New solutions for paralyzed people
Thanks to the success of animal studies, pieces are in place to apply brain-machine systems to the most complex organ: the human brain. Human tests of brain-controlled prosthetics have already begun. In carefully monitored clinical trials, paralyzed people have had sensors surgically implanted in their brains to allow them to move a glass of water or use a computer.
Building a Better Machine
Privately held companies are teaming up with government agencies and academic institutions to develop viable brain-operated robotic devices and computers. In one early trial, a participant controlled a cursor on a computer screen, an activity he had been unable to do since an accident severely damaged his spinal cord. One paralyzed volunteer with an implant recently demonstrated her ability to move a robotic arm with her thoughts. The woman directed the arm to pick up a glass and set it back down.
Similar systems also have given new voices to people unable to speak. The most well-known user of communication technology is the physicist Stephen Hawking, who has a slowly progressing form of amyotrophic lateral sclerosis.

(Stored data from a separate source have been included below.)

(* ===== verification/Zod.v ===== *)
(** * Zod: JSON values and the checks zod schemas make

    A parsed JSON text is a [json] value.  A zod schema is the function it
    denotes: it gives the value it produces (unknown keys dropped, defaults filled
    in) or nothing.  Only the schema constructors the services use are defined. *)

From Stdlib Require Import ZArith QArith Qround Ascii.
From stdpp Require Import base countable list strings.
From S2P Require Import Prelude.

Open Scope Z_scope.

Inductive json : Type :=
| J_null
| J_bool (b : bool)
| J_num (q : Q)
| J_str (s : string)
| J_arr (l : list json)
| J_obj (fs : list (string * json)).

Definition schema (A : Type) : Type := json -> option A.

Definition z_str : schema string := fun v => match v with J_str s => Some s | _ => None end.

(** [z.string()] with a check: a regular expression or a minimal length. *)
Definition z_string (p : string -> bool) : schema string := fun v =>
  match v with
  | J_str s => if p s then Some s else None
  | _ => None
  end.

(** [z.number().int().min(lo)] *)
Definition z_int_min (lo : Z) : schema Z := fun v =>
  match v with
  | J_num q => if is_integer q && q_leb (inject_Z lo) q then Some (Qfloor q) else None
  | _ => None
  end.

(** [z.enum(...)], with the values the texts stand for. *)
Definition z_enum {A} (l : list (string * A)) : schema A := fun v =>
  match v with
  | J_str s => option_map snd (List.find (fun kv => String.eqb kv.1 s) l)
  | _ => None
  end.

Fixpoint z_all {A} (item : schema A) (l : list json) : option (list A) :=
  match l with
  | [] => Some []
  | v :: l' =>
    match item v, z_all item l' with
    | Some a, Some t => Some (a :: t)
    | _, _ => None
    end
  end.

(** [z.array(item)] with a check on the length. *)
Definition z_array {A} (item : schema A) (size : nat -> bool) : schema (list A) := fun v =>
  match v with
  | J_arr l => if size (length l) then z_all item l else None
  | _ => None
  end.

(** A key of an object; the first one listed is the one an object has. *)
Definition member (key : string) (fs : list (string * json)) : option json :=
  option_map snd (List.find (fun kv => String.eqb kv.1 key) fs).

Definition z_key {A} (key : string) (item : schema A) (fs : list (string * json)) : option A := member key fs ≫= item.

(** [item.default(d)]: an absent key is [undefined]. *)
Definition z_default {A} (key : string) (item : schema A) (d : A) (fs : list (string * json)) : option A :=
  match member key fs with
  | Some v => item v
  | None => Some d
  end.

(** [z.object(...)]: any object; each key is read with [z_key]. *)
Definition z_object {A} (body : list (string * json) -> option A) : schema A := fun v =>
  match v with
  | J_obj fs => body fs
  | _ => None
  end.

Lemma z_all_length {A} (item : schema A) l r : z_all item l = Some r -> length r = length l.
Proof.
  revert r. induction l as [|v l IH]; cbn; intros r H; [by injection H as <-|].
  destruct (item v); [|done]. destruct (z_all item l); [|done]. injection H as <-. cbn. by rewrite (IH _ eq_refl).
Qed.

Lemma z_all_forall {A} (item : schema A) (P : A -> Prop) l r :
  (forall v a, item v = Some a -> P a) -> z_all item l = Some r -> Forall P r.
Proof.
  intros HP. revert r. induction l as [|v l IH]; cbn; intros r H; [by injection H as <-|].
  destruct (item v) eqn:E; [|done]. destruct (z_all item l); [|done]. injection H as <-. constructor; eauto.
Qed.

Lemma z_string_ok p v s : z_string p v = Some s -> p s = true.
Proof. destruct v; try done. cbn. case_match; intros [= <-]; done. Qed.

Lemma z_int_min_ok lo v z : z_int_min lo v = Some z -> lo <= z.
Proof.
  destruct v; try done. cbn. destruct (_ && _) eqn:E; [|done]. intros [= <-].
  apply andb_true_iff in E as [_ E]. apply q_leb_le in E. rewrite <- (Qfloor_Z lo). by apply Qfloor_resp_le.
Qed.

(** ** A text for every JSON value *)

Definition leaf : Type := option (bool + (Z * positive) + string).

Fixpoint to_tree (v : json) : gen_tree leaf :=
  match v with
  | J_null => GenLeaf None
  | J_bool b => GenLeaf (Some (inl (inl b)))
  | J_num q => GenLeaf (Some (inl (inr (Qnum q, Qden q))))
  | J_str s => GenLeaf (Some (inr s))
  | J_arr l => GenNode 0 (map to_tree l)
  | J_obj fs => GenNode 1 (map (fun kv => GenNode 2 [GenLeaf (Some (inr kv.1)); to_tree kv.2]) fs)
  end.

Fixpoint of_tree (t : gen_tree leaf) : json :=
  match t with
  | GenLeaf None => J_null
  | GenLeaf (Some (inl (inl b))) => J_bool b
  | GenLeaf (Some (inl (inr (n, d)))) => J_num (n # d)
  | GenLeaf (Some (inr s)) => J_str s
  | GenNode 0 l => J_arr (map of_tree l)
  | GenNode _ l => J_obj (map (fun t => match t with
                                        | GenNode _ [GenLeaf (Some (inr k)); v] => (k, of_tree v)
                                        | _ => (""%string, J_null)
                                        end) l)
  end.

Lemma of_to_tree : forall v, of_tree (to_tree v) = v.
Proof.
  fix IH 1. intros [|b|[n d]|s|l|fs]; try reflexivity.
  - cbn. f_equal. induction l as [|v l IHl]; cbn; [reflexivity|]. by rewrite IH, IHl.
  - cbn. f_equal. induction fs as [|[k v] fs IHl]; cbn; [reflexivity|]. by rewrite IH, IHl.
Qed.

Fixpoint bits (p : positive) : string :=
  match p with
  | xH => ""
  | xO p => String "0" (bits p)
  | xI p => String "1" (bits p)
  end.

Fixpoint of_bits (s : string) : positive :=
  match s with
  | EmptyString => xH
  | String c s => if bool_decide (c = "1"%char) then xI (of_bits s) else xO (of_bits s)
  end.

Lemma of_bits_bits p : of_bits (bits p) = p.
Proof. induction p as [p IH|p IH|]; cbn; by rewrite ?IH. Qed.

Definition tree_text (v : json) : string := String "j" (bits (encode (to_tree v))).
Definition text_tree (s : string) : option json :=
  match s with
  | String _ t => option_map of_tree (decode (of_bits t))
  | EmptyString => None
  end.

Lemma text_tree_text v : text_tree (tree_text v) = Some v.
Proof. cbn. rewrite of_bits_bits, decode_encode. cbn. by rewrite of_to_tree. Qed.
(* ===== verification/Attestation.v ===== *)
(** * Attestation: the broker's signatures

    Models services/compute-broker/src/attestation.ts.  Ed25519 ([@noble/ed25519])
    and base58 ([bs58]) are third-party code: an [ed25519] record gives their
    operations, [ed25519_laws] what their documentation promises. *)

From Stdlib Require Import ZArith QArith Ascii.
From stdpp Require Import base countable sets list strings.
From S2P Require Import Prelude Json Hex ComputeBond.

Abbreviation bytes := (list Z).

Record ed25519 := {
  getPublicKey : bytes -> bytes;
  signBytes : string -> bytes -> bytes;
  verifyBytes : bytes -> string -> bytes -> result bool;
  bs58_encode : bytes -> string;
  bs58_decode : string -> result bytes;
}.

Record ed25519_laws (ed : ed25519) : Prop := {
  law_pk_length : forall k, length k = 32%nat -> length (getPublicKey ed k) = 32%nat;
  law_sig_length : forall m k, length k = 32%nat -> length (signBytes ed m k) = 64%nat;
  law_sign_verify : forall m k, length k = 32%nat ->
    verifyBytes ed (signBytes ed m k) m (getPublicKey ed k) = Ok true;
  law_decode_encode : forall b, bs58_decode ed (bs58_encode ed b) = Ok b;
}.

(** ** Keys in hexadecimal *)

(** The [i]-th pair of characters, for [i] from 0 to 31. *)
Definition hex_pair (clean : string) (i : nat) : string := String.substring (i * 2) 2 clean.

Definition hexToKey (hex : string) : result bytes :=
  let clean := strip_0x hex in
  if (String.length clean =? 64)%nat
  then Ok (map (fun i => to_uint8 (parseInt16 (hex_pair clean i))) (seq 0 32))
  else Throw "broker key hex must be 64 chars".

Section attestation.
Variable ed : ed25519.
Variable frac_text : Q -> string.

Definition sign (p : ComputeBondAttestationPayload) (keyBytes : bytes) : result (string * string) :=
  if (length keyBytes =? 32)%nat then
    let pk := getPublicKey ed keyBytes in
    let sig := signBytes ed (canonicalComputeBondAttestation frac_text p) keyBytes in
    Ok (bs58_encode ed sig, bs58_encode ed pk)
  else Throw "broker key must be 32 bytes".

Definition verify (p : ComputeBondAttestationPayload) (signatureBs58 pubkeyBs58 : string) : bool :=
  match bs58_decode ed signatureBs58, bs58_decode ed pubkeyBs58 with
  | Ok sig, Ok pk =>
    if negb (length sig =? 64)%nat || negb (length pk =? 32)%nat then false
    else match verifyBytes ed sig (canonicalComputeBondAttestation frac_text p) pk with
         | Ok b => b
         | Throw _ => false
         end
  | _, _ => false
  end.
End attestation.

Lemma hexToKey_length hex k : hexToKey hex = Ok k -> length k = 32%nat.
Proof. unfold hexToKey. case_match; [|done]. intros <-%ok_inj. by rewrite length_map, length_seq. Qed.

Lemma hexToKey_bytes hex k : hexToKey hex = Ok k -> Forall (fun b => 0 <= b < 256)%Z k.
Proof.
  unfold hexToKey. case_match; [|done]. intros <-%ok_inj. apply Forall_map, Forall_true.
  intros i. unfold to_uint8. case_match; [by apply Z.mod_pos_bound | lia].
Qed.

(** An attestation signed with a loaded key carries a signature that [verify]
    accepts for exactly that payload. *)
Lemma sign_verify ed frac p hex key sp :
  ed25519_laws ed -> hexToKey hex = Ok key -> sign ed frac p key = Ok sp ->
  verify ed frac p sp.1 sp.2 = true.
Proof.
  intros Hl Hk%hexToKey_length. unfold sign, verify. rewrite Hk. simpl. intros [= <-]. simpl.
  rewrite !(law_decode_encode ed Hl), (law_sig_length ed Hl), (law_pk_length ed Hl) by done. simpl.
  by rewrite (law_sign_verify ed Hl).
Qed.

#[export] Hint Resolve hexToKey_length : saep.

(** ** A concrete scheme for the witnesses *)

(** A toy signature scheme that satisfies the laws: the key is its own public
    key, a signature is the key twice, and base58 is a binary code. *)
Fixpoint bits_of (p : positive) : string :=
  match p with
  | xH => EmptyString
  | xO q => String "0"%char (bits_of q)
  | xI q => String "1"%char (bits_of q)
  end.

Fixpoint of_bits (s : string) : positive :=
  match s with
  | EmptyString => xH
  | String c s' => if bool_decide (c = "1"%char) then xI (of_bits s') else xO (of_bits s')
  end.

Definition toy_ed : ed25519 :=
  {| getPublicKey k := k;
     signBytes _ k := k ++ k;
     verifyBytes sig _ pk := Ok (bool_decide (sig = pk ++ pk));
     bs58_encode b := bits_of (encode b);
     bs58_decode s := match decode (of_bits s) with Some b => Ok b | None => Throw "bad encoding" end |}.

Lemma of_bits_of p : of_bits (bits_of p) = p.
Proof. induction p as [p IH|p IH|]; simpl; [|unfold bool_decide; simpl|done]; by rewrite IH. Qed.

Lemma toy_ed_laws : ed25519_laws toy_ed.
Proof.
  split; simpl; try done.
  - intros _ k Hk. by rewrite length_app, Hk.
  - intros _ k _. by rewrite bool_decide_true.
  - intros b. by rewrite of_bits_of, decode_encode.
Qed.
(** POST /bonds/verify *)
Definition post_bonds_verify (raw : option BondVerifyBody) (s : server) : reply * server :=
  match safe_parse BondVerifyBody_ok raw with
  | None => (bad_request, s)
  | Some b =>
    (send (B_valid (verify ed frac_text
       {| agent_did := bv_agent_did b; provider := bv_provider b; lease_id := bv_lease_id b;
          gpu_hours := inject_Z (bv_gpu_hours b); expires_at := inject_Z (bv_expires_at b) |}
       (bv_attestation_sig b) (bv_broker_pubkey b))), s)
  end.

(** GET /healthz *)
Definition get_healthz (s : server) : reply * server :=
  (send (B_health (match signingKeyHex cfg with Some _ => true | None => false end)
          (length (snapshot (bonds (reg s)))) (match store (reg s) with Some _ => true | None => false end)), s).

(** ** Routing *)

Inductive request :=
| R_request (raw : option BondRequestBody)
| R_action (k : action) (raw : option BondTaskActionBody)
| R_cancel (raw : option BondCancelBody)
| R_sweep (raw : option ExpireSweepBody)
| R_activate (raw : option LeaseActionBody)
| R_reclaim (raw : option LeaseActionBody)
| R_verify (raw : option BondVerifyBody)
| R_get_lease (id : string)
| R_get_bond (id : string)
| R_get_bonds (raw : option BondListQuery)
| R_healthz.

Definition handle (rq : request) (now_ms : Z) (s : server) : reply * server :=
  match rq with
  | R_request raw => post_bonds_request raw now_ms s
  | R_action act_lock raw => post_bonds_lock raw now_ms s
  | R_action act_release raw => post_bonds_release raw now_ms s
  | R_action act_slash raw => post_bonds_slash raw now_ms s
  | R_cancel raw => post_bonds_cancel raw now_ms s
  | R_sweep raw => post_expire_sweep raw now_ms s
  | R_activate raw => post_leases_activate raw s
  | R_reclaim raw => post_leases_reclaim raw s
  | R_verify raw => post_bonds_verify raw s
  | R_get_lease id => get_lease id s
  | R_get_bond id => get_bond id s
  | R_get_bonds raw => get_bonds raw s
  | R_healthz => get_healthz s
  end.

(** A broker process: it boots from its file and serves requests one by one. *)
Fixpoint serve (rqs : list (request * Z)) (s : server) : server :=
  match rqs with
  | [] => s
  | (rq, now_ms) :: rest => serve rest (handle rq now_ms s).2
  end.
End broker.

Arguments reg {W} _.
Arguments outside {W} _.
(** ** Lemmas on the committed view *)

Lemma committed_idle g ps id : idle id ps -> committed g ps id = registry_get g id.
Proof. induction 1; simpl; [done|]. by rewrite decide_False. Qed.

Lemma committed_skip g ps1 pd ps2 id :
  pd_lease pd <> id -> committed g (ps1 ++ pd :: ps2) id = committed g (ps1 ++ ps2) id.
Proof. intros Hne. induction ps1 as [|p ps1 IH]; simpl; [by rewrite decide_False | by rewrite IH]. Qed.

Lemma committed_at g ps1 pd ps2 :
  idle (pd_lease pd) ps1 -> committed g (ps1 ++ pd :: ps2) (pd_lease pd) = Some (pd_previous pd).
Proof. induction 1; simpl; [by rewrite decide_True | by rewrite decide_False]. Qed.

Lemma committed_ext g g' ps id :
  (idle id ps -> registry_get g' id = registry_get g id) -> committed g' ps id = committed g ps id.
Proof.
  induction ps as [|p ps IH]; simpl; intros H; [by apply H; constructor|].
  case_decide; [done|]. apply IH. intros Hi. apply H. by constructor.
Qed.

Lemma idle_app id ps1 ps2 : idle id (ps1 ++ ps2) <-> idle id ps1 /\ idle id ps2.
Proof. apply Forall_app. Qed.

Lemma nodup_idle ps1 pd ps2 :
  NoDup (map pd_lease (ps1 ++ pd :: ps2)) ->
  idle (pd_lease pd) (ps1 ++ ps2) /\ NoDup (map pd_lease (ps1 ++ ps2)).
Proof.
  rewrite !map_app. simpl. rewrite <- Permutation_middle, NoDup_cons. intros [Hn Hd].
  split; [|done]. unfold idle. apply Forall_forall. intros p Hp Heq. apply Hn.
  rewrite <- map_app, <- Heq. apply list_elem_of_In, in_map. by apply list_elem_of_In.
Qed.

Lemma idle_nodup pd ps : idle (pd_lease pd) ps -> pd_lease pd ∉ map pd_lease ps.
Proof.
  intros Hi Hin. apply list_elem_of_In, in_map_iff in Hin as (p & Hp & Hin).
  apply list_elem_of_In in Hin. eapply Forall_forall in Hi; [|exact Hin]. done.
Qed.

Lemma pending_ok_other g g' ps id :
  idle id ps.*2 -> (forall id', id' <> id -> registry_get g' id' = registry_get g id') ->
  Forall (pending_ok g) ps -> Forall (pending_ok g') ps.
Proof.
  intros Hi He Hps. unfold idle in Hi. rewrite Forall_fmap in Hi. eapply Forall_impl; [apply Forall_and; split; [exact Hi|exact Hps]|].
  intros [q pd] [Hne [Hg Hok]]. split; [|done]. rewrite He; [done|]. exact Hne.
Qed.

Although Hawking uses two fingers to construct sentences on a speech-capable computer, researchers aim to develop such communication systems to act on thought only.
So far individuals have largely received implants that physically plug into machines. Although implants are most effective at reading brain signals, non-invasive interfaces for humans are in development to avoid risk of infection and tissue damage. Even small advances are huge improvements for people who are "locked in" to their bodies due to paralysis.
New Scale of Science
Brain-machine research has given scientists new insight into how the brain works. Before such research, scientists were uncertain how strokes or injuries alter the brain's ability to control the body. Now, thanks to brain-machine connections that track neuron activity in exquisite detail, scientists know that if a lost connection is restored, the brain may still be able to relay motor commands. This finding has profound implications for both machine-assisted recovery and spinal cord repair.